I like everything about Tomahawk , color , density , plays the ball well , cleans easy , light absorption.
(it's not shiny cheap , appears appropriate to the cue's wood quality).
The reason for this post is feedback , positive feedback.
Right now , I'm working to build a custom with the help of David Schmelke.
The ferrules , dress collars and butt cap will be Tomahawk , it's that good looking.
It's the "New Micarta" (except it doesn't amber).
So far Tomahawk material's can be found in white and black and only rod form.
I'd like cream and I'd like sheets of it as well for inlay , with any luck that will happen.

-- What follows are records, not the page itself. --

(* ===== verification/NetEpoch.v ===== *)
(** The FHSS beacon-epoch acceptance machine (crates/net/src/epoch.rs) and the acquisition half of
    its client, the node's scan (firmware/src/radio/net/fhss.rs). *)
From stdpp Require Import relations.
From S2P Require Import Prelude.

Definition ACQUIRE_SLOT_SLACK : Z := 3.
Definition FHSS_RESYNC_SLACK : Z := 2.
Definition REACQUIRE_LIMIT : Z := 24.
Definition DRIFT_PPM : Z := 100.
Definition FHSS_SLOT_MS : Z := 300.
#[export] Hint Unfold ACQUIRE_SLOT_SLACK FHSS_RESYNC_SLACK REACQUIRE_LIMIT DRIFT_PPM FHSS_SLOT_MS : machine.

Definition reacquire_slack_ms (since_beacon_ms max_ms : Z) : option Z :=
  let slack := div_ceil (sat_mul u64_max since_beacon_ms DRIFT_PPM) 1000000 in
  if slack <=? max_ms then Some slack else None.

Definition next_master_epoch (stored : option Z) : Z := sat_add u32_max (default 0 stored) 1.

Inductive TrackVerdict := ReAnchor | TIgnore.
Inductive MissVerdict := KeepPredicting | Rescan.
Inductive ScanVerdict := Reject | Hold (replaced : bool) | Lock.
#[global] Instance TrackVerdict_eq_dec : EqDecision TrackVerdict.
Proof. solve_decision. Defined.
#[global] Instance MissVerdict_eq_dec : EqDecision MissVerdict.
Proof. solve_decision. Defined.
#[global] Instance ScanVerdict_eq_dec : EqDecision ScanVerdict.
Proof. solve_decision. Defined.

Record EpochGate := { epoch : Z; miss : Z; candidate : option (Z * Z) }.

Definition gate_new : EpochGate := {| epoch := 0; miss := 0; candidate := None |}.
Definition gate_reset (g : EpochGate) (e : Z) : EpochGate := {| epoch := e; miss := 0; candidate := None |}.

Definition offer_tracked (g : EpochGate) (e slot_abs predicted_slot : Z) : EpochGate * TrackVerdict :=
  if (epoch g <=? e) && (abs_diff slot_abs predicted_slot <=? FHSS_RESYNC_SLACK) then
    ({| epoch := e; miss := 0; candidate := candidate g |}, ReAnchor)
  else (g, TIgnore).

Definition beacon_missed (g : EpochGate) : EpochGate * MissVerdict :=
  let g := {| epoch := epoch g; miss := miss g + 1; candidate := candidate g |} in
  (g, if REACQUIRE_LIMIT <=? miss g then Rescan else KeepPredicting).

Definition offer_scanning (g : EpochGate) (e slot_abs : Z) (elapsed_slots : option Z)
  : EpochGate * ScanVerdict :=
  if e <? epoch g then (g, Reject)
  else
    let consistent :=
      match candidate g, elapsed_slots with
      | Some (e0, s0), Some time_adv =>
          (e0 =? e) && (s0 <? slot_abs) && (abs_diff (slot_abs - s0) time_adv <=? ACQUIRE_SLOT_SLACK)
      | _, _ => false
      end in
    if consistent then ({| epoch := e; miss := 0; candidate := None |}, Lock)
    else
      let replaced :=
        match candidate g with
        | Some (e0, s0) => (e0 <? e) || ((e =? e0) && (s0 <? slot_abs))
        | None => true
        end in
      (if replaced then {| epoch := epoch g; miss := miss g; candidate := Some (e, slot_abs) |} else g,
       Hold replaced).

(** ** The scanning node

    [fhss_node_tick] without an anchor: the gate, and the arrival time of its candidate. *)
Record Scanner := { gate : EpochGate; acquire_t0 : option Z }.

Record Beacon := { b_epoch : Z; b_slot : Z; b_rx : Z }.

Definition scan_beacon (n : Scanner) (b : Beacon) : Scanner * ScanVerdict :=
  let elapsed_slots :=
    option_map (fun t0 => wrap32 (sat_sub (b_rx b) t0 / FHSS_SLOT_MS)) (acquire_t0 n) in
  let '(g, v) := offer_scanning (gate n) (b_epoch b) (b_slot b) elapsed_slots in
  ({| gate := g;
      acquire_t0 := match v with
                    | Reject => acquire_t0 n
                    | Lock => None
                    | Hold true => Some (b_rx b)
                    | Hold false => acquire_t0 n
                    end |}, v).

Fixpoint scan_beacons (n : Scanner) (bs : list Beacon) : Scanner * list ScanVerdict :=
  match bs with
  | [] => (n, [])
  | b :: bs =>
      let '(n, v) := scan_beacon n b in
      let '(n, vs) := scan_beacons n bs in
      (n, v :: vs)
  end.

(** ** A session of the gate *)

Inductive gate_event :=
| EvTracked (e slot predicted : Z)
| EvMissed
| EvScanned (e slot : Z) (elapsed : option Z).

Definition gate_step (g : EpochGate) (ev : gate_event) : EpochGate :=
  match ev with
  | EvTracked e s p => fst (offer_tracked g e s p)
  | EvMissed => fst (beacon_missed g)
  | EvScanned e s t => fst (offer_scanning g e s t)
  end.

(** The event makes the node anchor its clock to a beacon of the given epoch. *)
Definition anchors (g : EpochGate) (ev : gate_event) (e : Z) : Prop :=
  match ev with
  | EvTracked e' s p => e' = e /\ snd (offer_tracked g e' s p) = ReAnchor
  | EvMissed => False
  | EvScanned e' s t => e' = e /\ snd (offer_scanning g e' s t) = Lock
  end.

(** ** Properties *)

Lemma gate_step_epoch g ev : epoch g <= epoch (gate_step g ev).
Proof.
  destruct ev as [e s p| |e s t]; simpl; unfold offer_tracked, offer_scanning;
    repeat (split_if; simpl); mlia.
Qed.
Lemma anchors_epoch g ev e : anchors g ev e -> epoch g <= e /\ epoch (gate_step g ev) = e.
Proof.
  destruct ev as [e' s p| |e' s t]; simpl; [|done|]; intros [-> H];
    unfold offer_tracked, offer_scanning in *; repeat (split_if_in H; simpl in *); try done; lia.
Qed.
Lemma gate_steps_epoch g evs : epoch g <= epoch (fold_left gate_step evs g).
Proof.
  revert g. induction evs as [|ev evs IH]; intros g; simpl; [lia|].
  pose proof (gate_step_epoch g ev). specialize (IH (gate_step g ev)). lia.
Qed.

(** within a session the epoch never goes back: once a beacon of epoch [e] has anchored the
    clock, no beacon of an older epoch ever anchors it again, whatever is received in between. *)
Theorem older_epoch_never_anchors g ev e evs ev' e' :
  anchors g ev e -> anchors (fold_left gate_step evs (gate_step g ev)) ev' e' -> e <= e'.
Proof.
  intros [_ He]%anchors_epoch [He' _]%anchors_epoch.
  pose proof (gate_steps_epoch (gate_step g ev) evs). lia.
Qed.

Lemma older_epoch_never_anchors_witness :
  anchors gate_new (EvTracked 4 100 101) 4 /\ 4 <= 5.
Proof.
  assert (H : anchors gate_new (EvTracked 4 100 101) 4) by (split; vm_compute; reflexivity).
  split; [exact H|].
  apply (older_epoch_never_anchors gate_new (EvTracked 4 100 101) 4 [EvMissed] (EvTracked 5 103 102) 5).
  - exact H.
  - split; vm_compute; reflexivity.
Defined.

(** The scanner's bookkeeping: the candidate and its arrival time come and go together. *)
Definition ScanInv (n : Scanner) : Prop := is_Some (candidate (gate n)) <-> is_Some (acquire_t0 n).

Lemma scan_beacon_inv n b : ScanInv n -> ScanInv (fst (scan_beacon n b)).
Proof.
  unfold ScanInv, scan_beacon, offer_scanning. intros HI.
  repeat (first [split_if | progress simpl]); try done;
    try (rewrite is_Some_alt; done); try (split; intros; by eauto).
  all: destruct (candidate (gate n)) as [[e0 s0]|] eqn:Hc; simpl in *; repeat (split_if; simpl in *); try done;
    try (rewrite Hc); try done; try (split; intros; by eauto).
Qed.

(** A beacon that is not newer than the held candidate: an older epoch, or a slot of the
    candidate's epoch that is not past it. Every replay of an earlier capture is one. *)
Definition stale (e0 s0 : Z) (b : Beacon) : Prop :=
  b_epoch b < e0 \/ (b_epoch b = e0 /\ b_slot b <= s0).

Lemma scan_stale n e0 s0 b :
  candidate (gate n) = Some (e0, s0) -> stale e0 s0 b ->
  fst (scan_beacon n b) = n /\ snd (scan_beacon n b) <> Lock.
Proof.
  intros Hc Hs. unfold scan_beacon, offer_scanning. rewrite Hc. unfold stale in Hs.
  destruct n as [g t0]; simpl in *.
  destruct (b_epoch b <? epoch g) eqn:He; simpl; [done|].
  assert (Hcons : match option_map (fun t => wrap32 (sat_sub (b_rx b) t / FHSS_SLOT_MS)) t0 with
    | Some time_adv => (e0 =? b_epoch b) && (s0 <? b_slot b) &&
        (abs_diff (b_slot b - s0) time_adv <=? ACQUIRE_SLOT_SLACK)
    | None => false end = false).
  { destruct t0; simpl; [|done]. destruct (e0 =? b_epoch b) eqn:?, (s0 <? b_slot b) eqn:?; bool_hyps; simpl; try done; lia. }
  rewrite Hcons.
  assert (Hrep : (e0 <? b_epoch b) || ((b_epoch b =? e0) && (s0 <? b_slot b)) = false).
  { destruct (e0 <? b_epoch b) eqn:?, (b_epoch b =? e0) eqn:?, (s0 <? b_slot b) eqn:?; bool_hyps; simpl; try done; lia. }
  rewrite Hrep. done.
Qed.

Lemma scan_all_stale n e0 s0 bs :
  candidate (gate n) = Some (e0, s0) -> Forall (stale e0 s0) bs ->
  fst (scan_beacons n bs) = n /\ Forall (fun v => v <> Lock) (snd (scan_beacons n bs)).
Proof.
  intros Hc. induction 1 as [|b bs Hb _ IH]; simpl; [by split; [|constructor]|].
  destruct (scan_stale n e0 s0 b Hc Hb) as [Hf Hv].
  destruct (scan_beacon n b) as [n' v]; simpl in *; subst n'.
  destruct (scan_beacons n bs) as [n'' vs]; simpl in *. destruct IH as [-> ?]. split; [done|]. by constructor.
Qed.

(** acquisition under replay. While a genuine beacon (epoch [e0], slot [s0], heard at [t0])
    is held, any number of replayed captures (older epoch, or no later slot) arriving at any
    times neither lock the node nor disturb the candidate or its arrival time; the genuine
    successor, whose slot has advanced with the wall clock (within the slack), then locks. A
    replay alone never does. *)
Theorem replays_do_not_deny_acquisition n e0 s0 t0 replays succ :
  candidate (gate n) = Some (e0, s0) -> acquire_t0 n = Some t0 -> epoch (gate n) <= e0 ->
  Forall (stale e0 s0) replays ->
  t0 <= b_rx succ -> (b_rx succ - t0) / FHSS_SLOT_MS <= u32_max ->
  b_epoch succ = e0 -> s0 < b_slot succ ->
  abs_diff (b_slot succ - s0) ((b_rx succ - t0) / FHSS_SLOT_MS) <= ACQUIRE_SLOT_SLACK ->
  Forall (fun v => v <> Lock) (snd (scan_beacons n replays)) /\
  fst (scan_beacons n replays) = n /\
  snd (scan_beacon (fst (scan_beacons n replays)) succ) = Lock /\
  epoch (gate (fst (scan_beacon (fst (scan_beacons n replays)) succ))) = e0.
Proof.
  intros Hc Ht He Hst Hrx Hfit Hse Hss Hadv.
  destruct (scan_all_stale n e0 s0 replays Hc Hst) as [Hn Hvs]. rewrite Hn.
  assert (Hl : scan_beacon n succ =
    ({| gate := {| epoch := e0; miss := 0; candidate := None |}; acquire_t0 := None |}, Lock)).
  { unfold scan_beacon, offer_scanning. rewrite Ht, Hc, Hse. cbn [option_map].
    assert (0 <= (b_rx succ - t0) / FHSS_SLOT_MS) by (apply Z.div_pos; mlia).
    replace (sat_sub (b_rx succ) t0) with (b_rx succ - t0) by mlia.
    rewrite wrap32_small by (unfold u32_ok; lia).
    rewrite (proj2 (Z.ltb_ge _ _)), Z.eqb_refl, (proj2 (Z.ltb_lt _ _)), (proj2 (Z.leb_le _ _)) by done.
    done. }
  rewrite Hl. done.
Qed.

Lemma replays_do_not_deny_acquisition_witness :
  let n := fst (scan_beacon {| gate := gate_new; acquire_t0 := None |}
                  {| b_epoch := 7; b_slot := 160; b_rx := 1000 |}) in
  let replay t := {| b_epoch := 7; b_slot := 80; b_rx := t |} in
  let succ := {| b_epoch := 7; b_slot := 240; b_rx := 25010 |} in
  candidate (gate n) = Some (7, 160) /\
  snd (scan_beacon (fst (scan_beacons n [replay 2000; replay 9000; replay 25000])) succ) = Lock.
Proof.
  intros n replay succ. split; [reflexivity|].
  apply (replays_do_not_deny_acquisition n 7 160 1000 [replay 2000; replay 9000; replay 25000] succ);
    try (vm_compute; reflexivity); try (vm_compute; discriminate).
  repeat (apply List.Forall_cons; [right; split; [reflexivity | vm_compute; discriminate]|]).
  apply List.Forall_nil.
Defined.

(** The slack covers the drift: no clock within [DRIFT_PPM] drifts further than the slack. *)
Lemma reacquire_slack_covers since max_ms slack :
  0 <= since <= u64_max / DRIFT_PPM -> reacquire_slack_ms since max_ms = Some slack ->
  since * DRIFT_PPM <= 1000000 * slack /\ slack <= max_ms /\ 1000000 * (slack - 1) < since * DRIFT_PPM.
Proof.
  unfold reacquire_slack_ms. intros Hs H. split_if_in H; [|done]. injection H as <-.
  assert (sat_mul u64_max since DRIFT_PPM = since * DRIFT_PPM) as Hm.
  { unfold sat_mul. apply Z.min_l. pose proof (Z.mul_div_le u64_max DRIFT_PPM ltac:(mlia)). mlia. }
  rewrite Hm in *. pose proof (div_ceil_spec (since * DRIFT_PPM) 1000000 ltac:(lia)). lia.
Qed.

(** The master's epoch is strictly newer than the stored one, until the counter saturates. *)
Lemma next_master_epoch_newer e : u32_ok e -> e < next_master_epoch (Some e) \/ e = u32_max.
Proof. unfold next_master_epoch. simpl. intros. mlia. Qed.

(** [n] tracked slots without a beacon: rescan exactly from the [REACQUIRE_LIMIT]-th on. *)
Lemma misses_then_rescan g n :
  miss g = 0 ->
  snd (beacon_missed (fold_left gate_step (replicate n EvMissed) g)) =
    if Z.of_nat n + 1 <? REACQUIRE_LIMIT then KeepPredicting else Rescan.
Proof.
  intros Hm. assert (Hn : forall n g, miss (fold_left gate_step (replicate n EvMissed) g) = miss g + Z.of_nat n).
  { clear. induction n as [|n IH]; intros g; cbn [replicate fold_left]; [lia|]. rewrite IH. simpl miss. lia. }
  unfold beacon_missed. simpl. rewrite Hn, Hm.
  destruct (_ <=? _) eqn:H1, (_ <? REACQUIRE_LIMIT) eqn:H2; bool_hyps; try done; lia.
Qed.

Tomahawk is going to sweep the market , I'm sure.
I tried it , I like it , I want more of it (a lot more)
Hi all. The Tomahawk for sale page is up and live on my site. :thumbup:
http://mvpcues.com/tomahawk.php
I do not have any black joint/butt sized material yet. If anyone is interested in that color/size, drop me a message and I will get that rolling. As long as there is demand, I plan to keep the store fully stocked.
I will strive to ship next business day, but sometimes I might need an extra day to get to the post office.
Other than the additional sizes and purchasing through the web page, I don't plan to change much in regards to price and shipping.